If you want a preview (or multiple previews!) within VFP, you can use the Microsoft Web Browser ActiveX control, shown taking up all the real estate in a form in the figure below. With this control (which is of class Shell.Explorer.1, according to my Properties window), no more code than you see in the figure is required to show an HTML file and then refresh it after its contents have changed. You’ll find this form included as BROWSE.SCX in your source code.

The Microsoft Web Browser ActiveX control provides „report preview“ within a VFP form. (BROWSE.SCX)

The „preview form“ I’m showing here does not happen to have any VFP controls on it. One thing that’s glaringly missing is a „Print“ button.  I haven’t figured out how to cause this OCX to send its current contents to the printer, and the Web-based world in general does not pay a lot of attention to the problem of delivering hard copy.  It’s possible that I could use Automation to control the InternetExplorer.Application or Netscape.Network.1 or some similar class, loading the appropriate filename into it and telling it to print, but I haven’t found a way, yet.  (I believe there is such a method for IE4, and also that the OCX connected with the new HTMLHelp engine exposes this printing mechanism.)

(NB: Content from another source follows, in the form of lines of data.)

(** One iteration. *)
Lemma evict_step c g held n heap' :
  inv c g held → rc_enable_kv_cache_events c = false → n ∈ gL g → is_leaf c n →
  map (entry_of c) (elements (rc_evictable_leaves c)) ≡ₚ entry_of c n :: heap' →
  ∃ x p v c1 px' heap1, rc_nodes c !! n = Some x ∧ tn_value x = Some v ∧ tn_parent x = Some p
    ∧ delete_leaf c n = Ok c1 ∧ rc_nodes c1 !! p = Some px'
    ∧ (if bool_decide (tn_children px' = ∅) && bool_decide (tn_lock_ref px' = 0)
       then e ← evict_entry c1 p; Ok (e :: heap') else Ok heap') = Ok heap1
    ∧ inv c1 (delete_ghost g n) held ∧ config c1 = config c
    ∧ heap1 ≡ₚ map (entry_of c1) (elements (rc_evictable_leaves c1))
    ∧ (∀ m, node_value c1 m = node_value c m)
    ∧ rc_evictable_size c1 = rc_evictable_size c - zlen v
    ∧ rc_protected_size c1 = rc_protected_size c
    ∧ tree_slots c (gL g) ≡ₚ v ++ tree_slots c1 (gL g ∖ {[n]}).
Proof.
  intros Hi Hev HnL Hlf Hheap.
  assert (Hnr : n ≠ rc_root c).
  { intros ->. pose proof (lk_root (iv_locks Hi)) as Hr. unfold is_leaf, node_lock in *.
    destruct (rc_nodes c !! rc_root c); [lia|done]. }
  destruct (tr_node (iv_tree Hi) n HnL Hnr) as (x & p & px & v & Hx & Hok).
  assert (Hleaf : tn_lock_ref x = 0 ∧ tn_children x = ∅) by (unfold is_leaf in Hlf; by rewrite Hx in Hlf).
  destruct (delete_leaf_spec c g held Hi n x p px v HnL Hx Hok Hleaf)
    as (c1 & Hdel & Hi1 & Hcfg & Hcnt & Hn1 & S1 & S2 & Hlv).
  set (px' := delete_parent c x px) in *.
  assert (Hpx : rc_nodes c1 !! p = Some px') by (rewrite Hn1; by rewrite lookup_insert_eq).
  assert (Hpl : is_leaf (deleted c n x p px) p ↔ tn_children px' = ∅ ∧ tn_lock_ref px' = 0).
  { unfold is_leaf. rewrite (delete_lookup_p c n x p px). tauto. }
  assert (Hpn : p ≠ n) by (by eapply delete_p_ne).
  assert (Hpnl : ¬ is_leaf c p) by (by eapply delete_p_not_leaf).
  assert (Hrest : map (entry_of c) (elements (rc_evictable_leaves c ∖ {[n]})) ≡ₚ heap').
  { apply (Permutation_cons_inv (a := entry_of c n)). rewrite <- Hheap.
    change (entry_of c n :: map ?f ?l) with (map f (n :: l)).
    rewrite <- elements_union_singleton by set_solver. rewrite <- union_difference_L; [done|].
    rewrite (ac_leaves (iv_acct Hi)). set_solver. }
  assert (Hent : ∀ m, entry_of c1 m = entry_of c m).
  { intros m. unfold entry_of. rewrite Hn1. assert (rc_eviction_strategy c1 = rc_eviction_strategy c) as ->
      by (by inversion Hcfg).
    destruct (decide (m = p)) as [->|Hmp]; [by rewrite lookup_insert_eq, (no_px Hok)|].
    by rewrite lookup_insert_ne. }
  assert (Hval : ∀ m, node_value c1 m = node_value c m).
  { intros m. unfold node_value. rewrite Hn1.
    destruct (decide (m = p)) as [->|Hmp]; [by rewrite lookup_insert_eq, (no_px Hok)|].
    by rewrite lookup_insert_ne. }
  exists x, p, v, c1, px', (if decide (is_leaf (deleted c n x p px) p)
    then entry_of c1 p :: heap' else heap').
  split_and!; try done; try apply Hok.
  - destruct (decide (is_leaf (deleted c n x p px) p)) as [Hd|Hd].
    + apply Hpl in Hd as [E1 E2]. rewrite !bool_decide_true by done. simpl.
      unfold evict_entry, entry_of. by rewrite (get_node_Some _ _ _ Hpx), Hpx.
    + assert (bool_decide (tn_children px' = ∅) && bool_decide (tn_lock_ref px' = 0) = false) as ->; [|done].
      repeat case_bool_decide; naive_solver.
  - rewrite Hlv. destruct (decide (is_leaf (deleted c n x p px) p)) as [Hd|Hd].
    + rewrite (union_comm_L _ {[p]}), elements_union_singleton
        by (rewrite (ac_leaves (iv_acct Hi)); set_solver).
      simpl. rewrite (map_ext _ _ Hent), Hrest. by rewrite Hent.
    + rewrite union_empty_r_L, (map_ext _ _ Hent). by rewrite Hrest.
  - rewrite S1, (no_len Hok). done.
  - rewrite (tree_slots_insert c (gL g) n HnL). unfold node_value at 1. rewrite Hx, (no_value Hok). simpl.
    f_equiv. by rewrite (tree_slots_ext c c1).
Qed.

Lemma entry_of_node c n : (entry_of c n).2.2 = n.
Proof. unfold entry_of. by destruct (rc_nodes c !! n). Qed.

(** What the loop does from a state in which the heap holds the evictable leaves. *)
Record evict_result (c c' : RadixCache) (a a' : A) (g g' : ghost) (held ns : list nat) (num k : Z)
    : Prop := {
  er_free : free_all a (map (node_value c) ns) = Ok a';
  er_trace : evict_trace c ns c';
  er_end : evict_end c c' g g' held (map (node_value c) ns);
  er_enough : num ≤ k + zlen (concat (map (node_value c) ns)) ∨ rc_evictable_size c' = 0;
  er_needed ns' n : ns = ns' ++ [n] → k + zlen (concat (map (node_value c) ns')) < num
}.

Lemma evict_result_nil c a g held num k :
  inv c g held → num ≤ k ∨ rc_evictable_size c = 0 → evict_result c c a a g g held [] num k.
Proof.
  intros Hi Hs. split; simpl; try done.
  - constructor.
  - split; try done. change (zlen (concat [])) with 0. lia.
  - change (zlen []) with 0. by rewrite Z.add_0_r.
  - intros ns' n E. by destruct ns'.
Qed.

(** The top of a heap that holds the evictable leaves. *)
Lemma heap_top c heap e heap' :
  heap ≡ₚ map (entry_of c) (elements (rc_evictable_leaves c)) → heappop heap = Some (e, heap') →
  ∃ n, e = entry_of c n ∧ n ∈ rc_evictable_leaves c
    ∧ (∀ m, m ∈ rc_evictable_leaves c → entry_lt (entry_of c m) (entry_of c n) = false)
    ∧ map (entry_of c) (elements (rc_evictable_leaves c)) ≡ₚ entry_of c n :: heap'.
Proof.
  intros Hheap Hpop. assert (Hin : e ∈ map (entry_of c) (elements (rc_evictable_leaves c))).
  { rewrite <- Hheap. rewrite (heappop_perm _ _ _ Hpop). set_solver. }
  apply list_elem_of_fmap in Hin as (n & -> & Hn). apply elem_of_elements in Hn.
  exists n. split_and!; [done|done| |by rewrite <- (heappop_perm _ _ _ Hpop)].
  intros m Hm. eapply heappop_min; [|exact Hpop|].
  - intros e1 e2. rewrite Hheap. intros (m1 & -> & _)%list_elem_of_fmap (m2 & -> & _)%list_elem_of_fmap.
    rewrite !entry_of_node. by intros ->.
  - rewrite Hheap. apply list_elem_of_fmap. exists m. split; [done|]. by apply elem_of_elements.
Qed.

(** One evicted node in front. *)
Lemma evict_result_cons c c1 c' a a1 a' g g' held n v ns num k :
  node_value c n = v → kv_free a v = Ok a1 → evict_trace c (n :: ns) c' → config c1 = config c →
  (∀ m, node_value c1 m = node_value c m) →
  rc_evictable_size c1 = rc_evictable_size c - zlen v → rc_protected_size c1 = rc_protected_size c →
  tree_slots c (gL g) ≡ₚ v ++ tree_slots c1 (gL g ∖ {[n]}) → k < num →
  evict_result c1 c' a1 a' (delete_ghost g n) g' held ns num (k + zlen v) →
  evict_result c c' a a' g g' held (n :: ns) num k.
Proof.
  intros Hnv Ha1 Htr Hcfg Hval S1 S2 Hsl Hlt [R1 R2 R3 R4 R5].
  rewrite (map_ext (node_value c1) (node_value c) Hval) in R1, R3, R4. split.
  - cbn [map free_all]. rewrite Hnv, Ha1. done.
  - done.
  - destruct R3 as [E1 E2 E3 E4 E5 E6 E7 E8]. split; cbn [map concat]; rewrite ?Hnv; try done.
    + congruence.
    + simpl in E3. set_solver.
    + rewrite zlen_app. lia.
    + congruence.
    + rewrite Hsl. simpl in E8. rewrite E8. by rewrite app_assoc.
  - cbn [map concat]. rewrite Hnv, zlen_app, Z.add_assoc. done.
  - intros [|m ns'] n' E; [simpl; change (zlen []) with 0; lia|]. inversion E; subst m ns.
    cbn [map concat]. rewrite Hnv, zlen_app, Z.add_assoc.
    rewrite <- (map_ext (node_value c1) (node_value c) Hval). by eapply R5.
Qed.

I haven’t yet found a lightweight applet or ActiveX for Windows whose function is to interpret HTML and send it to the printer with no visible interface.  There exists at least one for the Macintosh. I’ll keep surfing the ‘Net until I find one I can use!

In my current system, Word appears to handle HTML better for printing than any other application. (It’s probably not accidental that the Microsoft Fax transport uses Word to render an HTML-type document attachment when you add one to a faxed message.) So, for now, if I needed to print my current HTML output, and if it wasn’t sufficient to send the output to a browser and have the user print from there, I’d Automate Word for this task , load this file with the appropriate filter to let Word know that this was an incoming HTML-formatted document, and tell Word to print it.